An OS-driven neural network implementation in C++ (Linux/Ubuntu) where each layer runs as a separate process and each neuron executes as a pthread. Processes exchange activations, weights, and biases via pipes (named/unnamed); mini-batches flow forward through the pipeline, while backpropagation sends error signals backward using pipes or shared memory. Synchronization with mutexes/semaphores, careful scheduling, and memory management enables parallel training on multi-core CPUs with safe, reproducible runs.
The project offers features such:
- Process-per-layer architecture with pipe-based IPC for activations/weights/biases; optional shared memory for gradient exchange during backprop.
- Thread-per-neuron using pthreads, plus mutexes, semaphores, and barriers to protect critical sections and synchronize forward/backward phases.
- Mini-batch execution: input partitioning, per-batch buffers, and double-buffered queues to keep cores busy and reduce stalls.
- Backpropagation with gradient accumulation and safe weight/bias updates under locks; configurable learning rate/epochs.
- Scheduling/affinity hints to distribute threads across cores; timing/profiling to measure speedups and contention.
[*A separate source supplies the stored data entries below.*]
(** * Further properties *)

(** ** The submission view: editing, loading, submitting *)

Module SubmitMore.
Import Js Async Async.Notations SubmitPage SubmitView JsProps SubmitProps.

(** *** What the controls do to the items *)

Lemma form_step_items (st : State) (e : FormEvent) :
  items (form_step st e) =
  match e with
  | StatusClicked itemId s => edit itemId (with_status s) (items st)
  | CommentTyped itemId c => edit itemId (with_comment c) (items st)
  | GeneralCommentTyped _ => items st
  | MarkAllGoodClicked => List.map (with_status good) (items st)
  | ClearClicked => List.map cleared (items st)
  end.
Proof. destruct e; reflexivity. Qed.

Lemma cleared_edit itemId (f : InspectionItem -> InspectionItem) l :
  (forall x, cleared (f x) = cleared x) ->
  List.map cleared (edit itemId f l) = List.map cleared l.
Proof.
  intros Hf. unfold edit. rewrite List.map_map. apply List.map_ext.
  intros x. destruct (str_eqb (id x) itemId); [apply Hf|reflexivity].
Qed.

Lemma cleared_step (st : State) (e : FormEvent) :
  List.map cleared (items (form_step st e)) = List.map cleared (items st).
Proof.
  rewrite form_step_items. destruct e.
  - apply cleared_edit. reflexivity.
  - apply cleared_edit. reflexivity.
  - reflexivity.
  - rewrite List.map_map. reflexivity.
  - rewrite List.map_map. reflexivity.
Qed.

Lemma cleared_steps (es : list FormEvent) (st : State) :
  List.map cleared (items (form_steps st es)) = List.map cleared (items st).
Proof.
  revert st. induction es as [|e es IH]; intros st; [reflexivity|].
  unfold form_steps in *. cbn [fold_left]. rewrite IH. apply cleared_step.
Qed.

Lemma cleared_fixes (l : list InspectionItem) :
  Forall (fun item => status item = pending /\ comment item = []) l ->
  List.map cleared l = l.
Proof.
  induction 1 as [|x l [Hs Hc] _ IH]; [reflexivity|].
  cbn [List.map]. rewrite IH. f_equal.
  destruct x as [i n d s c]. cbn in Hs, Hc. subst. reflexivity.
Qed.

Lemma project_baseline (entries : list CatalogEntry) :
  Forall (fun item => status item = pending /\ comment item = [])
    (List.map project entries).
Proof. induction entries; cbn [List.map]; constructor; auto. Qed.

(** The identifiers, names and descriptions of a list, in order. *)
Definition labels (l : list InspectionItem) : list (jsstring * jsstring * jsstring) :=
  List.map (fun item => (id item, name item, description item)) l.

Lemma labels_cleared (l : list InspectionItem) :
  labels (List.map cleared l) = labels l.
Proof. unfold labels. rewrite List.map_map. reflexivity. Qed.

(** The controls of the form never add, remove or reorder items and never
    touch an identifier, a name or a description, whatever the form holds;
    and "Clear Selection" after any editing gives the list the page started
    from, when that one was all pending without comments, as a loaded
    catalog is. *)
Theorem edits_keep_catalog (st : State) (es : list FormEvent) :
  let st' := form_steps st es in
  labels (items st') = labels (items st)
  /\ length (items st') = length (items st)
  /\ (Forall (fun item => status item = pending /\ comment item = [])
        (items st) ->
      items (form_step st' ClearClicked) = items st).
Proof.
  intros st'.
  assert (E : List.map cleared (items st') = List.map cleared (items st))
    by apply cleared_steps.
  split; [|split].
  - rewrite <- (labels_cleared (items st')), E. apply labels_cleared.
  - rewrite <- (length_map cleared (items st')), E. apply length_map.
  - intros Hb. rewrite form_step_items, E. apply cleared_fixes. exact Hb.
Qed.

(** "Clear Selection" twice is "Clear Selection" once, whatever the form
    holds: the items are all pending without comments, the other cells are
    kept, and each click shows its toast. *)
Theorem clear_selection_idempotent (st : State) :
  let once := run offline handleClearSelection st in
  let twice := run offline handleClearSelection (state once) in
  state twice = state once
  /\ items (state once) = List.map cleared (items st)
  /\ Forall (fun item => status item = pending /\ comment item = [])
       (items (state once))
  /\ generalComment (state once) = generalComment st
  /\ actions twice = actions once
  /\ length (toasts once) = 1.
Proof.
  cbv zeta. cbn [run handleClearSelection bind update emit state after actions
    result].
  repeat split.
  - unfold setItems. cbn [items isLoading isSubmitting generalComment studentEmail].
    f_equal. rewrite List.map_map. reflexivity.
  - apply cleared_baseline.
Qed.

(** A status click and a comment edit commute, on the same item or on two;
    the one never changes a comment, the other never changes a status. *)
Theorem status_and_comment_commute (st : State) (a b : jsstring)
  (s : Status) (c : jsstring) :
  form_steps st [StatusClicked a s; CommentTyped b c]
  = form_steps st [CommentTyped b c; StatusClicked a s]
  /\ List.map comment (items (form_step st (StatusClicked a s)))
     = List.map comment (items st)
  /\ List.map status (items (form_step st (CommentTyped b c)))
     = List.map status (items st).
Proof.
  split; [|split].
  - unfold form_steps, form_step. cbn [fold_left run on_event handleStatusChange
      handleCommentChange update state]. unfold setItems.
    cbn [items isLoading isSubmitting generalComment studentEmail]. f_equal.
    rewrite !List.map_map. apply List.map_ext. intros x.
    destruct (str_eqb (id x) a) eqn:Ea, (str_eqb (id x) b) eqn:Eb;
      cbn [id with_status with_comment]; rewrite ?Ea, ?Eb; reflexivity.
  - rewrite form_step_items. unfold edit. rewrite List.map_map.
    apply List.map_ext. intros x. destruct (str_eqb (id x) a); reflexivity.
  - rewrite form_step_items. unfold edit. rewrite List.map_map.
    apply List.map_ext. intros x. destruct (str_eqb (id x) b); reflexivity.
Qed.

(** *** Submitting *)

Lemma count_status_none (k : Status) (l : list InspectionItem) :
  Forall (fun item => status item <> k) l -> count_status k l = 0.
Proof.
  induction 1 as [|x l Hx _ IH]; [reflexivity|].
  rewrite count_status_cons, IH.
  destruct (status_eqb (status x) k) eqn:E; [|reflexivity].
  apply status_eqb_eq in E. contradiction.
Qed.

(** The first check of [handleSubmit] that fails, if any. *)
Definition verdict (snap : State) : option Effect :=
  if List.existsb (fun item => status_eqb (status item) pending) (items snap)
  then Some incomplete_toast
  else if 0 <? length (List.filter needs_comment (items snap))
  then Some (comments_toast (length (List.filter needs_comment (items snap))))
  else if falsy (studentEmail snap) then Some authentication_toast
  else None.

Lemma verdict_passes (snap : State) : verdict snap = None <-> passes snap.
Proof.
  unfold verdict, passes. split.
  - destruct (List.existsb _ (items snap)) eqn:E1; [discriminate|].
    destruct (0 <? length (List.filter needs_comment (items snap))) eqn:E2;
      [discriminate|].
    destruct (falsy (studentEmail snap)) eqn:E3; [discriminate|]. intros _.
    split; [|split].
    + apply Forall_forall. intros x Hx Hs.
      assert (T : List.existsb (fun item => status_eqb (status item) pending)
                    (items snap) = true).
      { apply existsb_pending, Exists_exists. eauto. }
      congruence.
    + apply Forall_forall. intros x Hx Ho.
      assert (T : (0 <? length (List.filter needs_comment (items snap))) = true).
      { apply offenders_some, Exists_exists. eauto. }
      congruence.
    + intros H. rewrite H in E3. discriminate.
  - intros (Hp & Ho & He).
    rewrite (no_pending _ Hp), (offenders_none _ Ho), (falsy_false _ He).
    reflexivity.
Qed.

Lemma handleSubmit_rejected (snap : State) (now : Clock)
  (w : World State SubmitRequest (Fetched SubmitBody)) (st : State) toast :
  verdict snap = Some toast ->
  run w (handleSubmit snap now) st = rejected_with toast st.
Proof.
  unfold verdict, handleSubmit.
  destruct (List.existsb _ (items snap)); [intros [= <-]; reflexivity|].
  destruct (0 <? length (List.filter needs_comment (items snap)));
    [intros [= <-]; reflexivity|].
  destruct (falsy (studentEmail snap)); [intros [= <-]; reflexivity|].
  discriminate.
Qed.

Lemma verdict_toast (snap : State) toast :
  verdict snap = Some toast -> is_toast toast = true.
Proof.
  unfold verdict.
  destruct (List.existsb _ (items snap)); [intros [= <-]; reflexivity|].
  destruct (0 <? length (List.filter needs_comment (items snap)));
    [intros [= <-]; reflexivity|].
  destruct (falsy (studentEmail snap)); [intros [= <-]; reflexivity|].
  discriminate.
Qed.

(** The run of a form that passes the checks, whatever the answer. *)
Lemma handleSubmit_sent (snap : State) (now : Clock)
  (w : World State SubmitRequest (Fetched SubmitBody)) (st : State) :
  verdict snap = None ->
  let request := SubmitReport (payload_of snap now) in
  let r := run w (handleSubmit snap now) st in
  let form := meanwhile w request (setIsSubmitting true st) in
  result r = Some tt
  /\ requests r = [request]
  /\ length (toasts r) = 1
  /\ isSubmitting (state r) = false
  /\ isLoading (state r) = isLoading form
  /\ studentEmail (state r) = studentEmail form.
Proof.
  unfold verdict, handleSubmit.
  destruct (List.existsb _ (items snap)); [discriminate|].
  destruct (0 <? length (List.filter needs_comment (items snap)));
    [discriminate|].
  destruct (falsy (studentEmail snap)); [discriminate|]. intros _.
  cbv zeta.
  cbn [bind update run try_catch finally await json_of].
  destruct (respond w (SubmitReport (payload_of snap now))) as [|code [body|]];
    cbn [bind update emit run try_catch finally json_of];
    try (repeat split; reflexivity).
  destruct (sub_success body);
    cbn [bind update emit run try_catch finally]; repeat split; reflexivity.
Qed.

(** Every call of [handleSubmit] ends normally, whatever the server does,
    shows exactly one toast and makes at most one request: none, with the
    state untouched, when a check fails, and one when all checks pass, after
    which [isSubmitting] is false again. *)
Theorem handleSubmit_contained (snap : State) (now : Clock)
  (w : World State SubmitRequest (Fetched SubmitBody)) (st : State) :
  let r := run w (handleSubmit snap now) st in
  result r = Some tt
  /\ length (toasts r) = 1
  /\ (passes snap ->
      requests r = [SubmitReport (payload_of snap now)]
      /\ isSubmitting (state r) = false)
  /\ (~ passes snap -> requests r = [] /\ state r = st).
Proof.
  intros r. subst r. destruct (verdict snap) as [toast|] eqn:V.
  - rewrite (handleSubmit_rejected _ _ _ _ _ V).
    unfold rejected_with, toasts, effects, requests.
    cbn [result actions omap list_omap state List.filter].
    rewrite (verdict_toast _ _ V).
    split; [reflexivity|]. split; [reflexivity|]. split.
    + intros P. apply verdict_passes in P. congruence.
    + intros _. split; reflexivity.
  - destruct (handleSubmit_sent snap now w st V) as (A & B & C & D & _).
    split; [exact A|]. split; [exact C|]. split.
    + intros _. split; assumption.
    + intros N. destruct N. apply verdict_passes. exact V.
Qed.

(** The report that is sent: the items of the render that was submitted,
    its identity, the general comment or the default text when that is the
    empty string, the category ONTIME, and a summary whose good, bad and
    flagged counts are those of the items and add up to [totalItems]. *)
Theorem submitted_payload (snap : State) (now : Clock)
  (w : World State SubmitRequest (Fetched SubmitBody)) (st : State) :
  passes snap ->
  exists p,
    requests (run w (handleSubmit snap now) st) = [SubmitReport p]
    /\ evaluatedItems p = items snap
    /\ reporterEmail p = studentEmail snap /\ reporterEmail p <> []
    /\ category p = lit "ONTIME"
    /\ payloadComment p <> []
    /\ (generalComment snap <> [] -> payloadComment p = generalComment snap)
    /\ totalItems (summary p) = length (items snap)
    /\ goodItems (summary p) = count_status good (items snap)
    /\ badItems (summary p) = count_status bad (items snap)
    /\ flaggedItems (summary p) = count_status flagged (items snap)
    /\ goodItems (summary p) + badItems (summary p) + flaggedItems (summary p)
       = totalItems (summary p).
Proof.
  intros P. pose proof P as (Hp & _ & He).
  apply verdict_passes in P.
  destruct (handleSubmit_sent snap now w st P) as (_ & R & _).
  exists (payload_of snap now). split; [exact R|].
  unfold payload_of. cbn [evaluatedItems reporterEmail category payloadComment
    summary totalItems goodItems badItems flaggedItems].
  rewrite !stat_count.
  assert (H0 : count_status pending (items snap) = 0)
    by (apply count_status_none; exact Hp).
  pose proof (count_status_total (items snap)) as T.
  repeat split; try reflexivity; try assumption; try lia.
  - unfold or_else. destruct (generalComment snap); discriminate.
  - intros Hg. unfold or_else. rewrite (falsy_false _ Hg). reflexivity.
Qed.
- Memory management: per-process arenas/buffers, copy-safe handoffs, and deterministic cleanup (RAII) to avoid leaks.
- Process control: fork()/exec(), wait()/signal handling, graceful shutdown, and error propagation across layers.
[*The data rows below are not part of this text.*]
(** X3. For every registry, [by_name] lists the players in ascending order
    of their lower-cased names, compared as strings: it is a permutation of
    the players, and of [by_score], no player is followed by one with a
    smaller key, and the players whose names differ only in case appear in
    the order of the registry. *)
Theorem by_name_stable_ascending (lb : odict PlayerStats.t) :
  let players := od_values lb in
  let by_name := Views.by_name (leaderboard_views lb) in
  by_name ≡ₚ players
  /\ by_name ≡ₚ Views.by_score (leaderboard_views lb)
  /\ ascending name_key String.ltb by_name
  /\ (forall k : string,
        filter (fun x => name_key x = k) by_name
        = filter (fun x => name_key x = k) players).
Proof.
  intros players by_name.
  assert (Hby : by_name = sort_stable name_key String.ltb players) by apply by_name_eq.
  rewrite Hby. split; [| split; [| split]].
  - apply sort_stable_perm.
  - rewrite by_score_eq, py_sorted_reverse_perm. apply sort_stable_perm.
  - apply sort_stable_ascending; [exact ltb_asym | exact ltb_cotrans].
  - intros k. apply sort_stable_filter. exact ltb_asym.
Qed.

(** ** The registry in every reachable state *)

Lemma registry_Forall (w : world) (P : string * PlayerStats.t -> Prop) :
  wf w ->
  (forall k ps, record_ok (CURRENT_MATCH w) k ps -> P (k, ps)) ->
  Forall P (LEADERBOARD w).
Proof.
  intros Hwf HP. apply Forall_forall. intros [k ps] Hin.
  apply HP, (wf_records w Hwf).
  now apply od_get_elem; [apply (wf_keys w Hwf) |].
Qed.

Lemma total_ext (f g : PlayerStats.t -> Z) (lb : odict PlayerStats.t) :
  Forall (fun kv => f kv.2 = g kv.2) lb -> total f lb = total g lb.
Proof.
  unfold total. induction 1 as [|kv lb Hkv _ IH]; simpl; [reflexivity | now rewrite Hkv, IH].
Qed.

Lemma names_are_keys (w : world) :
  wf w -> PlayerStats.name <$> od_values (LEADERBOARD w) = keys_of (LEADERBOARD w).
Proof.
  intros Hwf. unfold od_values, keys_of. rewrite <- list_fmap_compose.
  apply Forall_fmap_ext_1.
  apply (registry_Forall w (fun kv => (PlayerStats.name ∘ snd) kv = kv.1) Hwf).
  intros k ps Hok. apply Hok.
Qed.

(** X4. In every reachable state the keys of the registry are distinct,
    so a lookup finds every record, and every record carries its key as its
    name, the key is a non-empty name in normal form, and no counter is
    negative. *)
Theorem registry_well_formed (rs : list request) :
  let lb := LEADERBOARD (run rs initial_world) in
  NoDup (keys_of lb)
  /\ (forall k ps, od_get k lb = Some ps <-> (k, ps) ∈ lb)
  /\ Forall (fun kv =>
       PlayerStats.name kv.2 = kv.1
       /\ kv.1 <> ""
       /\ normalize_name (VStr kv.1) = Ok kv.1
       /\ 0 <= PlayerStats.score kv.2
       /\ 0 <= PlayerStats.wins kv.2
       /\ 0 <= PlayerStats.losses kv.2
       /\ 0 <= PlayerStats.ties kv.2
       /\ 0 <= PlayerStats.games_played kv.2) lb.
Proof.
  intros lb. pose proof (reachable_wf rs) as Hwf.
  split; [apply Hwf |]. split; [intros k ps; apply od_get_elem, Hwf |].
  apply (registry_Forall _ _ Hwf).
  intros k ps (H1 & [H2 H2'] & H3 & H4 & H5 & H6 & H7 & _). simpl. auto 10.
Qed.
- CLI-configurable topology (layers/neurons/activation), dataset loaders, and logging of loss/accuracy per epoch/batch.
- Validation tools: reference checks, confusion/accuracy metrics, and reproducible seeds.
- Ubuntu-ready build with Makefile, README (run/deploy guide), and screenshots of IPC, synchronization, and process layout.
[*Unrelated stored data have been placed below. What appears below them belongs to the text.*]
(** * SafeSlice: a slice that is safe to modify during range traversals

    Shallow embedding of [safeslice.go].  Go slices are modelled over an
    explicit heap of backing arrays, so that the aliasing between the slice
    held by a [SafeSlice] and the slices previously returned by [Get] is
    part of the model. *)

From stdpp Require Import base list numbers.

(** ** Go [int] (64 bit, two's complement) *)

Definition int_min : Z := (- 2 ^ 63)%Z.
Definition int_max : Z := (2 ^ 63 - 1)%Z.

Definition wrap (z : Z) : Z := ((z + 2 ^ 63) `mod` 2 ^ 64 - 2 ^ 63)%Z.
Definition int_add (a b : Z) : Z := wrap (a + b).
Definition int_sub (a b : Z) : Z := wrap (a - b).

(** A length fits a Go [int]. *)
Definition fits_int (n : nat) : Prop := (Z.of_nat n <= int_max)%Z.

(** ** Slice headers *)

Definition loc := nat.

(** A slice header: pointer to the backing array ([None] is the nil
    pointer), offset of the first element inside that array, length and
    capacity. *)
Record slice := Slice { ptr : option loc; off : nat; len : nat; cap : nat }.

Definition nil_slice : slice := Slice None 0 0 0.

(** [type SafeSlice[T any] struct { data []T; appendOnlyAlloc bool }] *)
Record SafeSlice := MkSafeSlice { data : slice; appendOnlyAlloc : bool }.

(** ** Computations that may panic

    The run-time panics of Go that the package can raise (index out of
    range, slice bounds out of range, makeslice: len out of range) all stem
    from an index outside the container and are not told apart. *)

Inductive res (A : Type) : Type :=
| Ok (a : A)
| Panic.
Arguments Ok {A} a.
Arguments Panic {A}.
Implemented a C++/Linux neural network with layer-per-process and neuron-per-thread, using pipes for activations/weights and pipes/shared memory for backprop gradients.
Batch training with fork()/wait(), pthreads, and mutexes/semaphores/barriers ensures safe updates, input buffering, and deterministic synchronization. By distributing work across CPU cores (scheduling/affinity), the system achieves true parallelism and demonstrates OS concepts in practice.